Moro visse una nuova esperienza di presidente del Consiglio nella metà degli anni ’70 in un momento difficile per la DC e per il paese, piegato dai colpi dei terrorismi di destra e di sinistra e dalla grave crisi economica. Si trattò di un governo “bicolore”, DC-PRI, aperto alle forze socialiste.
In questo contesto Moro cominciò ad impostare un canale di comunicazione attiva con il PCI di Berlinguer che lo avrebbe portato negli anni successivi all’evoluzione dialogica della solidarietà nazionale. Si ricorda, peraltro, nel 1977 l’intervento orgoglioso di difesa dell’azione di governo e degli esponenti democristiani in occasione del dibattito sull’affaire Lookheed, che vedeva l’opposizione accusare la DC di essere diventata un “regime”. Icastica la risposta di Moro in aula alla Camera: “Onorevoli colleghi che ci avete preannunciato il processo nelle piazze, vi diciamo che noi non ci faremo processare.”

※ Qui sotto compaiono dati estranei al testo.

Lemma updateDevice_notifies_witness :
  let input := mkDeviceUpdateInput None (Some maintenance) None None in
  let clock := λ k : nat, 5000 + Z.of_nat k in
  let result :=
    graphql_updateDevice "EAGLE-200-12345" input clock sample_subscribed in
  get_device "EAGLE-200-12345" result.2
  = Ok (patched grid_device
          (mkDevicePatch (input_name input) (input_status input)
             (input_type input) (input_location input) None)
          "EAGLE-200-12345")
  ∧ (input_status input = None → result.1.2 = [])
  ∧ ∀ status, input_status input = Some status →
      status_to <$> result.1.2
      = elements (statusSubscriptions sample_subscribed)
      ∧ Forall (λ e, status_event e = "status:update"
                     ∧ status_deviceId e = "EAGLE-200-12345"
                     ∧ status_status e = status) result.1.2.
Proof.
  apply (updateDevice_notifies "EAGLE-200-12345"
           (mkDeviceUpdateInput None (Some maintenance) None None)
           (λ k : nat, 5000 + Z.of_nat k) sample_subscribed grid_device).
  reflexivity.
Defined.

(** ** GraphQL views *)

Lemma sort_insert_newest_first x l :
  StronglySorted ts_ge l →
  StronglySorted ts_ge (sort_insert compareNewestFirst x l).
Proof.
  induction 1 as [|y l Hl IH Hy]; simpl.
  - repeat constructor.
  - unfold compareNewestFirst at 1.
    destruct (Z.leb_spec (EnergyReading.timestamp y - EnergyReading.timestamp x) 0)
      as [Hle|Hgt].
    + constructor; [by constructor|].
      constructor; [unfold ts_ge, ts_le; lia|].
      eapply Forall_impl; [exact Hy|]. unfold ts_ge, ts_le. intros z Hz. lia.
    + constructor; [done|].
      rewrite sort_insert_Permutation.
      constructor; [unfold ts_ge, ts_le; lia|done].
Qed.

Lemma array_sort_newest_first l :
  StronglySorted ts_ge (array_sort compareNewestFirst l).
Proof.
  induction l as [|x l IH]; simpl; [constructor|].
  by apply sort_insert_newest_first.
Qed.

Dopo il turno elettorale del 1976 si registrò una tenuta della DC che coincise con l’importante risultato raggiunto dal PCI nella sua storia, consegnando, di fatto, un quadro nazionale di spaccatura in due del corpo elettorale.

Moro, divenuto nel 1976 presidente del Consiglio Nazionale della DC (carica in sè non particolarmente pregna di significato politico che, tuttavia, con lo statista pugliese assunse un ruolo decisivo nella dinamica politica interna ed esterna alla DC), comprese che il quadro politico, sociale ed economico venutosi a creare nel paese non avrebbe potuto tollerare un clima conflittuale tra i primi due partiti, la DC e il PC ( che insieme superavano il 73% del corpo elettorale italiano).
Si imponeva per il leader democristiano un tempo di collaborazione necessaria tra i due partiti antagonisti, ma non per traguardare il “compromesso storico” proposto da Berlinguer fin dal 1973 in alcuni interventi sulla rivista del PCI Rinascita, riflettendo sul tragico epilogo della democrazia in Cile dopo il colpo di stato dei militari contro Allende. La visione di Moro era diversa: il richiamo alla terza fase, evocata dallo statista pugliese nell’orizzonte di un’età adulta della democrazia italiana, capace di guardare alla necessaria alternanza, non rappresentò mai un’esplicita accettazione di una collaborazione organica con il Pci, bensì un invito alla necessaria solidarietà nazionale tra partiti dell’arco costituzionale per superare il drammatico momento vissuto dal paese. Chiusa quella parentesi nella visione morotea la dialettica politica tra competitori sarebbe tornata nell’alveo della normalità democratica.
Su queste basi Moro si fece artefice (riconosciuto da tutti, in Italia e all’estero) del quarto governo Andreotti che si apprestava a sostenere nel giorno della sua presentazione alle Camere la mattina del suo rapimento e dell’uccisione della sua scorta il 16 marzo 1978.

Dopo una prigionia di 55 lunghi giorni, dopo scambi epistolari, iniziative umanitarie in suo favore e rigorose chiusure in linea di principio, dopo una lunga sequenza di ambiguità e ritardi della politica e di apparati dello Stato, Moro venne ritrovato ucciso, su indicazione degli stessi brigatisti rossi che l’avevano rapito, in una Renault rossa. Il luogo del ritrovamento, via Caetani, aveva una forte carica simbolica: nel centro storico di Roma a pochi metri di distanza dalle sedi della DC e del PCI, quasi a significare che con la morte del leader democristiano quel progetto di collaborazione tra i due partiti di massa della politica italiana moriva anch’esso.